Selection of nrDNA and cpDNA markers for comparison of Echinocystis lobata (michx.) Torr. et A. gray populations

Abstract

Wild cucumber (Echinocystis lobata), Cucurbitaceae representative, is vine, climbing with the help of branched tendrils, forming big capsules with spines. This annual herb is cultivated in the gardens due to numerous fragrant whitish flowers, attention attracting fruits, hanging on the fences. E. lobata spread, as introduced to Europe species, is related to ornamental features. Romania is proposed as the first country of E. lobata settlement in Europe, where it has arrived from North America. E. lobata has escaped from the sites of anthropogenic origin to overmoistured natural habitats of temperate climate zone. Within last decades it is recognized as an intensively spreading invasive species along riverbanks of Lithuania. For invasion process elucidation and eradication of this plant it is important to get comprehensive information about alien species effects on natural ecosystems. Genetic tools are important for selection of management strategies concerning invaders. Till now molecular data about E. lobata is very scarce. The aim of this study was to find out chloroplast and ribosomal DNA markers for analyses of E. lobata populations. For selected individuals the best conditions (reaction mix, temperature, number of cycles) of polymerase chain reaction were determined.
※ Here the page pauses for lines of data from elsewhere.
Lemma refreshIteration_discards (win : Window) (w : World)
    (row : option SessionTxnRecord.t) :
  int_range (_numInvalidations (session w)) ->
  0 < Z.of_nat (invalidations (beforeLookup win ++ afterLookup win)) < int_modulus ->
  lookedUp win w = Returned row ->
  refreshIteration win w = (afterWindow win w, Returned false).
Proof.
  intros Hrange Hcount Hlook.
  rewrite (refreshIteration_returned win w row Hlook), withMutex_refreshInstall.
  assert (Hepoch : (_numInvalidations (session (afterWindow win w))
                    =? _numInvalidations (session w)) = false).
  { apply Z.eqb_neq. rewrite afterWindow_fold, numInvalidations_fold by exact Hrange.
    apply wrap_int_shift_neq; assumption. }
  rewrite Hepoch, andb_false_r. reflexivity.
Qed.

Lemma refreshIteration_quiet (w : World) (row : option SessionTxnRecord.t) :
  _isValid (session w) = false ->
  lookupTxnRecord (storage w) (_sessionId (session w)) = Returned row ->
  refreshIteration quiet w = (worldWithCache (installed row (session w)) w, Returned true).
Proof.
  intros Hinvalid Hlook.
  rewrite (refreshIteration_returned quiet w row Hlook), withMutex_refreshInstall.
  unfold afterWindow, quiet. simpl. rewrite Hinvalid, Z.eqb_refl. reflexivity.
Qed.

Lemma refreshIteration_breaks_valid (win : Window) (w w' : World) :
  refreshIteration win w = (w', Returned true) -> _isValid (session w') = true.
Proof.
  unfold refreshIteration.
  destruct (lookupTxnRecord _ _) as [row | c | ]; [ | discriminate | discriminate].
  rewrite withMutex_refreshInstall.
  destruct (negb _ && _); intros Heq; inversion Heq; reflexivity.
Qed.

Lemma refreshLoop_valid (windows : list Window) (w w' : World) :
  refreshLoop windows w = Some (w', Returned tt) -> _isValid (session w') = true.
Proof.
  revert w. induction windows as [ | win rest IH]; intros w; simpl.
  - destruct (_isValid (session w)) eqn:Hvalid; [ | discriminate].
    intros Heq; inversion Heq; subst w'. exact Hvalid.
  - destruct (_isValid (session w)) eqn:Hvalid.
    + intros Heq; inversion Heq; subst w'. exact Hvalid.
    + destruct (refreshIteration win w) as [w1 [[ | ] | c | ]] eqn:Hiter.
      * intros Heq; inversion Heq; subst w'.
        exact (refreshIteration_breaks_valid win w w1 Hiter).
      * apply IH.
      * discriminate.
      * discriminate.
Qed.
Ribosomal markers ITS4, ITS5, ITS7 and chloroplast DNA markers such as rps16.50, trnK.UUU.3, ycf1.59, ycf1.70, 127383, 127647, 126614, 126489, atpB, rbcL, trnH (GUG), psbA, petA, psbJ, atpI, atpH, F71, R1516, R1661 were tested. Amplified DNA fragments were visualized on 1.5 % agarose gel, cut out and cleaned with GeneJET PCR Purification Kit. Finally, one (ITS4, ITS7) out of two nrDNA primer pairs and five (ycf1.59-ycf1.70, atpB-rbcL, atpI-atpH, F71- R1516, F71-R1661) out of thirteen cpDNA primer pairs have generated pure enough and readable DNA fragments for sequencing.